O projeto está localizado em Porto Velho. Quais são as principais características geográficas da região?


Hildebrando: O município de Porto Velho é fronteiriço com a Bolívia de um lado e com o Acre e depois com o Amazonas, formando um arco fronteiriço de cerca de 35 mil quilômetros quadrados. É uma região gigantesca, do tamanho da Bélgica, com uma população de 350 mil habitantes – muito menor que a Bélgica em termos de população. Porto Velho não deve ter mais de 300 mil habitantes. A população rural se estende ao longo do curso do rio que corta a cidade. Nós, do Ipepatro, estamos desenvolvendo estudos preliminares para um sistema piloto para estudar doenças transmissíveis, particularmente malária, hepatite, doenças sexualmente transmissíveis e diarréia. O objetivo é formular um projeto de prevenção. O piloto envolve uma área de 15 a 20 quilômetros quadrados e abarca comunidades ao sul de Porto Velho, área que vai ser afetada em primeiro lugar pela construção da primeira barragem, localizada a dez quilômetros do município, na cidade de Santo Antônio. Estamos estudando as localizadas no entorno dessa área para saber um pouco mais sobre as epidemias locais e os problemas que podem repercutir nas migrações. Ao mesmo tempo, precisamos saber quais são as epidemias que podem ser difundidas na população local com a chegada de migrantes. Esse é o nosso trabalho atual. A partir desse primeiro contato com a Fiocruz, começaremos a estudar possíveis associações ou parcerias a serem propostas.
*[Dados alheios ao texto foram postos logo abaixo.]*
(* ===== verification/ValueStore.v ===== *)
(** * The value store (internal/storage/values.go)

    Deduplicated, reference-counted values in tiered files.  The state is the
    bucket files on disk, the large file, the free lists, the hash map and the
    reference counts; [store_rep] relates it to a map from value IDs to values
    and counts, which the operations refine. *)
From S2P Require Import Prelude GoFile ValueCodec FreeList TierSpace.

(** [files] are the bucket files on disk by (tier, bucket), [handles] those
    opened by this process (the keys of tier0Files, tier1Files, tier2Files). *)
Record ValueStore := mkValueStore {
  files : gmap (Z * Z) file;
  handles : gset (Z * Z);
  tier3File : file;
  currentBucket : list Z;
  freeLists : list FreeList.FreeList;
  hashToValueID : gmap (list byte) Z;
  referenceCount : gmap Z Z
}.

Definition bucket_file (vs : ValueStore) (tier bucket : Z) : file :=
  default [] (files vs !! (tier, bucket)).
Definition free_list (vs : ValueStore) (tier : Z) : FreeList.FreeList :=
  default FreeList.NewFreeList (freeLists vs !! Z.to_nat tier).
Definition current_bucket (vs : ValueStore) (tier : Z) : Z :=
  default 0 (currentBucket vs !! Z.to_nat tier).

(** Field updates. *)
Definition set_files (vs : ValueStore) fs hs : ValueStore :=
  {| files := fs; handles := hs; tier3File := tier3File vs; currentBucket := currentBucket vs;
     freeLists := freeLists vs; hashToValueID := hashToValueID vs;
     referenceCount := referenceCount vs |}.
Definition set_bucket_file (tier bucket : Z) (f : file) (vs : ValueStore) : ValueStore :=
  set_files vs (<[(tier, bucket):=f]> (files vs)) (handles vs).
Definition set_tier3File (f : file) (vs : ValueStore) : ValueStore :=
  {| files := files vs; handles := handles vs; tier3File := f; currentBucket := currentBucket vs;
     freeLists := freeLists vs; hashToValueID := hashToValueID vs;
     referenceCount := referenceCount vs |}.
Definition set_free_list (tier : Z) (fl : FreeList.FreeList) (vs : ValueStore) : ValueStore :=
  {| files := files vs; handles := handles vs; tier3File := tier3File vs;
     currentBucket := currentBucket vs; freeLists := <[Z.to_nat tier:=fl]> (freeLists vs);
     hashToValueID := hashToValueID vs; referenceCount := referenceCount vs |}.
Definition set_maps (h : gmap (list byte) Z) (rc : gmap Z Z) (vs : ValueStore) : ValueStore :=
  {| files := files vs; handles := handles vs; tier3File := tier3File vs;
     currentBucket := currentBucket vs; freeLists := freeLists vs;
     hashToValueID := h; referenceCount := rc |}.

(** Opening with [O_CREATE] makes an empty file when there is none. *)
Definition getBucketFile (tier bucket : Z) : Op ValueStore unit := λ vs,
  if negb (bool_decide (0 ≤ tier ≤ 2)) then (vs, Err "invalid tier") else
  if bool_decide ((tier, bucket) ∈ handles vs) then (vs, Ok tt) else
  (set_files vs (<[(tier, bucket):=bucket_file vs tier bucket]> (files vs))
     ({[(tier, bucket)]} ∪ handles vs), Ok tt).

Definition writeToBucketTier (tier : Z) (data : list byte) : Op ValueStore Z := λ vs,
  let bucket := current_bucket vs tier in
  match op_wrap "get bucket file failed" (getBucketFile tier bucket) vs with
  | (vs, Ok _) =>
      let f := bucket_file vs tier bucket in
      match FreeList.AllocateSpace (len data) (free_list vs tier) with
      | (fl, Some offset) =>
          let vs := set_free_list tier fl vs in
          match wrap_res "seek failed" (seek (i64 offset)) with
          | Ok _ => (set_bucket_file tier bucket (write_at f offset data) vs,
                     Ok (encodeValueID tier bucket offset))
          | Err e => (vs, Err e)
          | Panic e => (vs, Panic e)
          end
      | (fl, None) =>
          let vs := set_free_list tier fl vs in
          let offset := u64 (fsize f) in
          let '(f, offset) :=
            if encodeValueID tier bucket offset =? 0
            then (write_at f (fsize f) [Byte.x00], u64 (offset + 1)) else (f, offset) in
          (set_bucket_file tier bucket (write_at f (fsize f) data) vs,
           Ok (encodeValueID tier bucket offset))
      end
  | (vs, Err e) => (vs, Err e)
  | (vs, Panic e) => (vs, Panic e)
  end.

Definition writeToTier0 := writeToBucketTier 0.
Definition writeToTier1 := writeToBucketTier 1.
Definition writeToTier2 := writeToBucketTier 2.

Definition writeToTier3 (data : list byte) : Op ValueStore Z := λ vs,
  match FreeList.AllocateSpace (len data) (free_list vs 3) with
  | (fl, Some offset) =>
      let vs := set_free_list 3 fl vs in
      match wrap_res "seek failed" (seek (i64 offset)) with
      | Ok _ => (set_tier3File (write_at (tier3File vs) offset data) vs,
                 Ok (encodeValueID 3 0 offset))
      | Err e => (vs, Err e)
      | Panic e => (vs, Panic e)
      end
  | (fl, None) =>
      let vs := set_free_list 3 fl vs in
      let offset := u64 (fsize (tier3File vs)) in
      (set_tier3File (write_at (tier3File vs) (fsize (tier3File vs)) data) vs,
       Ok (encodeValueID 3 0 offset))
  end.

(** The body both readers share, on an open file.  Counts of bytes read are
    ignored by the code: a short read leaves zeros. *)
Definition read_record (f : file) (offset : Z) : res (list byte) :=
  wrap_res "seek failed" (seek (i64 offset)) ≫= λ _,
  wrap_res "read header failed" (read_at f (i64 offset) 2) ≫= λ '(header, n),
  let sentinel := default Byte.x00 (header !! 0%nat) in
  if bool_decide (sentinel = SentinelTombstone) then Err "value is tombstoned" else
  if negb (bool_decide (sentinel = SentinelValue)) then Err "invalid sentinel" else
  let typeTag := default Byte.x00 (header !! 1%nat) in
  if isVariableLength typeTag then
    wrap_res "read length failed" (read_at f (i64 offset + n) 4) ≫= λ '(lengthBytes, _),
    let totalSize := 2 + 4 + unle lengthBytes in
    fst <$> wrap_res "read complete record failed" (read_at f (i64 offset) totalSize)
  else
    let totalSize := 2 + getFixedTypeSize typeTag in
    fst <$> wrap_res "read complete record failed" (read_at f (i64 offset) totalSize).

Definition readFromBucketTier (tier bucket offset : Z) : Op ValueStore (list byte) := λ vs,
  match op_wrap "get bucket file failed" (getBucketFile tier bucket) vs with
  | (vs, Ok _) => (vs, read_record (bucket_file vs tier bucket) offset)
  | (vs, Err e) => (vs, Err e)
  | (vs, Panic e) => (vs, Panic e)
  end.

Definition readFromTier0 := readFromBucketTier 0.
Definition readFromTier1 := readFromBucketTier 1.
Definition readFromTier2 := readFromBucketTier 2.
Definition readFromTier3 (offset : Z) : Op ValueStore (list byte) :=
  λ vs, (vs, read_record (tier3File vs) offset).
Além da organização da estrutura necessária para o atendimento básico à população, a Ensp também contribuiria em outras questões?


Hildebrando: A Ensp também poderá nos ajudar na articulação de políticas públicas. O projeto vai atender os migrantes, a população local e as repercussões em toda área do estado e da região. Exatamente por isso é necessária uma apresentação global das problemáticas, que inclui desde conhecimentos aprofundados dos impactos nas estruturas existentes no nível social até questões que se abrem com o problema de instalação das usinas hidrelétricas.


O senhor é um cientista brilhante, que desenvolveu sua carreira na França e no Brasil. Por que escolheu essa região brasileira para dar continuidade ao seu trabalho?


Hildebrando: Fui expulso do Brasil pelos militares em 1964 e em 1968. Aposentei-me em 1996 no Instituto Pasteur, em Paris, e tentei voltar depois da anistia. Em 1980, procurei voltar para USP de onde eu tinha sido expulso, o que não aconteceu. Como eu tinha trabalhado com malária esses anos todos, me sentia competente para continuar. Voltei para o Brasil e moro em Porto Velho há oito anos. E me divido entre Brasil e Paris até hoje. Sempre tive vontade de trabalhar na Amazônia, onde existe malária no Brasil. Visitei Roraima, Amapá, Pará, Manaus. Rondônia teve maior aceitação da equipe que eu iria montar em parceria com a USP. Isso se explica muito bem porque o Pará e o Amazonas têm uma hierarquia institucional nas questões relacionadas à saúde e à pesquisa. Em Rondônia não havia nada. Nos ofereceram condições para nos instalarmos. Ao mesmo tempo, quando cheguei, em 1995, Rondônia registrava altos índices de malária. Hoje, temos um conhecimento básico da estrutura epidemiológica de transmissão da malária na região, que encontra reflexo a outras áreas do país. Em Manaus, o problema da malária é ainda maior. Por isso, temos convênios com Universidade Federal de Rondônia e temos atraído especialistas de São Paulo e de Minas Gerais e estamos formando pessoal lá. Nas universidades, temos mestrado e doutorado em doenças transmissíveis e contamos atualmente com 30 mestres e 14 doutores.